[[ Material for this task, beginning ]]
Definition totalAmount (c : CheckoutComponent) : number :=
  match paymentLink c with
  | None => zero
  | Some link =>
      let total := add (amountUsd link) (totalFeesUsd (feePreview link)) in
      div (Math_round (mul total hundred)) hundred
  end.

(* ---------------------------------------------------------------- *)
(** *** [loadLink]

    The call sets LOADING_LINK and asks the gateway; the rest runs
    when the gateway answers. *)

Inductive LinkAnswer : Type :=
| LinkNext (data : PaymentLinkWithPreviewResponse)
| LinkError.

Definition loadLink_call (link_id : jsstring) (c : CheckoutComponent)
  : CheckoutComponent :=
  call (getPaymentLink link_id) (set_status LOADING_LINK c).

(** [catchError] sets LINK_NOT_FOUND and fills the search field, then
    hands [null] to the subscriber, which does nothing with it; a link
    is stored and the status set to READY_TO_PAY. *)
Definition loadLink_answer (link_id : jsstring) (answer : LinkAnswer)
           (c : CheckoutComponent) : CheckoutComponent :=
  match answer with
  | LinkError =>
      set_searchControl (Form.setValue (Some link_id) (searchControl c))
        (set_status LINK_NOT_FOUND c)
  | LinkNext data =>
      set_status READY_TO_PAY (set_paymentLink (Some data) c)
  end.
Lemma mean_range (l : list Q) (v : Q) :
  Forall (within lo hi) l -> mean l = Some v -> within lo hi v.
Proof.
  intros Hall Hv. destruct l as [| x l]; [discriminate|].
  injection Hv as <-.
  pose proof (Qsum_range _ Hall) as [H1 H2].
  set (n := inject_Z (Z.of_nat (List.length (x :: l)))) in *.
  assert (Hn : (0 < n)%Q).
  { unfold n. change 0%Q with (inject_Z 0). rewrite <- Zlt_Qlt. simpl. lia. }
  split.
  - apply Qle_shift_div_l; [exact Hn|]. rewrite Qmult_comm. exact H1.
  - apply Qle_shift_div_r; [exact Hn|]. rewrite Qmult_comm. exact H2.
Qed.

Lemma next_valid_in (l : list (option Q)) (d : nat) (b : Q) :
  next_valid l = Some (d, b) -> In (Some b) l.
Proof.
  revert d. induction l as [| [v |] l IH]; intros d H; simpl in *; try discriminate.
  - injection H as _ ->. now left.
  - destruct (next_valid l) as [[d' b'] |]; [|discriminate].
    injection H as _ ->. right. eapply IH. reflexivity.
Qed.

Lemma between_range (a b : Q) (i d : nat) :
  within lo hi a -> within lo hi b ->
  within lo hi (a + (b - a) * inject_Z (Z.of_nat i) / inject_Z (Z.of_nat (i + d + 1)))%Q.
Proof.
  intros [Ha1 Ha2] [Hb1 Hb2].
  set (I := inject_Z (Z.of_nat i)). set (D := inject_Z (Z.of_nat (i + d + 1))).
  assert (HI : (0 <= I)%Q)
    by (unfold I; change 0%Q with (inject_Z 0); rewrite <- Zle_Qle; lia).
  assert (HD : (0 < D)%Q)
    by (unfold D; change 0%Q with (inject_Z 0); rewrite <- Zlt_Qlt; lia).
  assert (HID : (I <= D)%Q) by (unfold I, D; rewrite <- Zle_Qle; lia).
  assert (E : (a + (b - a) * I / D == (a * (D - I) + b * I) / D)%Q)
    by (field; lra).
  unfold within. rewrite E. split.
  - apply Qle_shift_div_l; [exact HD|]. nra.
  - apply Qle_shift_div_r; [exact HD|]. nra.
Qed.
[[ Material for this task, end ]]
# Exercise
Give the listing above again in full, with no word altered.

# Response box
Definition totalAmount (c : CheckoutComponent) : number :=
  match paymentLink c with
  | None => zero
  | Some link =>
      let total := add (amountUsd link) (totalFeesUsd (feePreview link)) in
      div (Math_round (mul total hundred)) hundred
  end.

(* ---------------------------------------------------------------- *)
(** *** [loadLink]

    The call sets LOADING_LINK and asks the gateway; the rest runs
    when the gateway answers. *)

Inductive LinkAnswer : Type :=
| LinkNext (data : PaymentLinkWithPreviewResponse)
| LinkError.

Definition loadLink_call (link_id : jsstring) (c : CheckoutComponent)
  : CheckoutComponent :=
  call (getPaymentLink link_id) (set_status LOADING_LINK c).

(** [catchError] sets LINK_NOT_FOUND and fills the search field, then
    hands [null] to the subscriber, which does nothing with it; a link
    is stored and the status set to READY_TO_PAY. *)
Definition loadLink_answer (link_id : jsstring) (answer : LinkAnswer)
           (c : CheckoutComponent) : CheckoutComponent :=
  match answer with
  | LinkError =>
      set_searchControl (Form.setValue (Some link_id) (searchControl c))
        (set_status LINK_NOT_FOUND c)
  | LinkNext data =>
      set_status READY_TO_PAY (set_paymentLink (Some data) c)
  end.
Lemma mean_range (l : list Q) (v : Q) :
  Forall (within lo hi) l -> mean l = Some v -> within lo hi v.
Proof.
  intros Hall Hv. destruct l as [| x l]; [discriminate|].
  injection Hv as <-.
  pose proof (Qsum_range _ Hall) as [H1 H2].
  set (n := inject_Z (Z.of_nat (List.length (x :: l)))) in *.
  assert (Hn : (0 < n)%Q).
  { unfold n. change 0%Q with (inject_Z 0). rewrite <- Zlt_Qlt. simpl. lia. }
  split.
  - apply Qle_shift_div_l; [exact Hn|]. rewrite Qmult_comm. exact H1.
  - apply Qle_shift_div_r; [exact Hn|]. rewrite Qmult_comm. exact H2.
Qed.

Lemma next_valid_in (l : list (option Q)) (d : nat) (b : Q) :
  next_valid l = Some (d, b) -> In (Some b) l.
Proof.
  revert d. induction l as [| [v |] l IH]; intros d H; simpl in *; try discriminate.
  - injection H as _ ->. now left.
  - destruct (next_valid l) as [[d' b'] |]; [|discriminate].
    injection H as _ ->. right. eapply IH. reflexivity.
Qed.

Lemma between_range (a b : Q) (i d : nat) :
  within lo hi a -> within lo hi b ->
  within lo hi (a + (b - a) * inject_Z (Z.of_nat i) / inject_Z (Z.of_nat (i + d + 1)))%Q.
Proof.
  intros [Ha1 Ha2] [Hb1 Hb2].
  set (I := inject_Z (Z.of_nat i)). set (D := inject_Z (Z.of_nat (i + d + 1))).
  assert (HI : (0 <= I)%Q)
    by (unfold I; change 0%Q with (inject_Z 0); rewrite <- Zle_Qle; lia).
  assert (HD : (0 < D)%Q)
    by (unfold D; change 0%Q with (inject_Z 0); rewrite <- Zlt_Qlt; lia).
  assert (HID : (I <= D)%Q) by (unfold I, D; rewrite <- Zle_Qle; lia).
  assert (E : (a + (b - a) * I / D == (a * (D - I) + b * I) / D)%Q)
    by (field; lra).
  unfold within. rewrite E. split.
  - apply Qle_shift_div_l; [exact HD|]. nra.
  - apply Qle_shift_div_r; [exact HD|]. nra.
Qed.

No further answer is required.